> [Task brief] Find the string "right" in the entries and copy each line that has it.

> [Source records]

──────────

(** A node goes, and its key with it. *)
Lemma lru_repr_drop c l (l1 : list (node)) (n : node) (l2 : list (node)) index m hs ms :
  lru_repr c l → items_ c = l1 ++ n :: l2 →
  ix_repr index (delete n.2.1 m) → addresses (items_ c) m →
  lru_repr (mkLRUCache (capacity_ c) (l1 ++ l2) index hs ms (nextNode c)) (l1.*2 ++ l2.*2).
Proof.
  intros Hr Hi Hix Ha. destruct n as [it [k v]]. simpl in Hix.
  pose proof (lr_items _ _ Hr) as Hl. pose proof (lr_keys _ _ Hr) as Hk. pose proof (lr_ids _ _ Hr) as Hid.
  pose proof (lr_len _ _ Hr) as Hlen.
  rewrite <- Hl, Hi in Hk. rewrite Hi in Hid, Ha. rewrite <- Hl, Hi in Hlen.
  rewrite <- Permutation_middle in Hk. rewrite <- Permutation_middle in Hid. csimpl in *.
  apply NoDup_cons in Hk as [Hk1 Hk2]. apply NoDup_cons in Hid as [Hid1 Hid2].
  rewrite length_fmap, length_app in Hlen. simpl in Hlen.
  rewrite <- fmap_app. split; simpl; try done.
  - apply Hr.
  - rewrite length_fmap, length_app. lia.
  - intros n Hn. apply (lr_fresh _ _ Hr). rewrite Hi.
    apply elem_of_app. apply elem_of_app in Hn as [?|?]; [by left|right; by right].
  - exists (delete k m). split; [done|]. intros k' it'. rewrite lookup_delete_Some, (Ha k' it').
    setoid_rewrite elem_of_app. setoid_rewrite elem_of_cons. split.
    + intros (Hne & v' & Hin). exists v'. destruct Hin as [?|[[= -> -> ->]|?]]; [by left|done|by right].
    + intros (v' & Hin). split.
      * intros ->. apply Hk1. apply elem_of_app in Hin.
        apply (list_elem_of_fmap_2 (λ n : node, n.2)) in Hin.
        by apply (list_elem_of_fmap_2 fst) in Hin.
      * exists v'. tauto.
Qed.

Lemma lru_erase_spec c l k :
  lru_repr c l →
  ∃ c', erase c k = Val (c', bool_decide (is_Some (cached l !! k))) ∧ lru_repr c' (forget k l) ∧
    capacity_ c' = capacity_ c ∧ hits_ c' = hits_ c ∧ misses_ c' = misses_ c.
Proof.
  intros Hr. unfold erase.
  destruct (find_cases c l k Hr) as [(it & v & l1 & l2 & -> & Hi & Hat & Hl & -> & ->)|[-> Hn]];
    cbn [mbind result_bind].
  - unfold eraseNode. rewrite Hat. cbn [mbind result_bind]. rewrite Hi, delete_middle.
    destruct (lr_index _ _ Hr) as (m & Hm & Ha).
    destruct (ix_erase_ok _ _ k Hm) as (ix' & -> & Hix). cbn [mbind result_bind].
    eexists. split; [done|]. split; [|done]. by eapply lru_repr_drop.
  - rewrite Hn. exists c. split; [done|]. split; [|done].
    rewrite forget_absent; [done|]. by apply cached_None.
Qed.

──────────

> [Answer to this problem]
    apply elem_of_app. apply elem_of_app in Hn as [?|?]; [by left|right; by right].
    + intros (Hne & v' & Hin). exists v'. destruct Hin as [?|[[= -> -> ->]|?]]; [by left|done|by right].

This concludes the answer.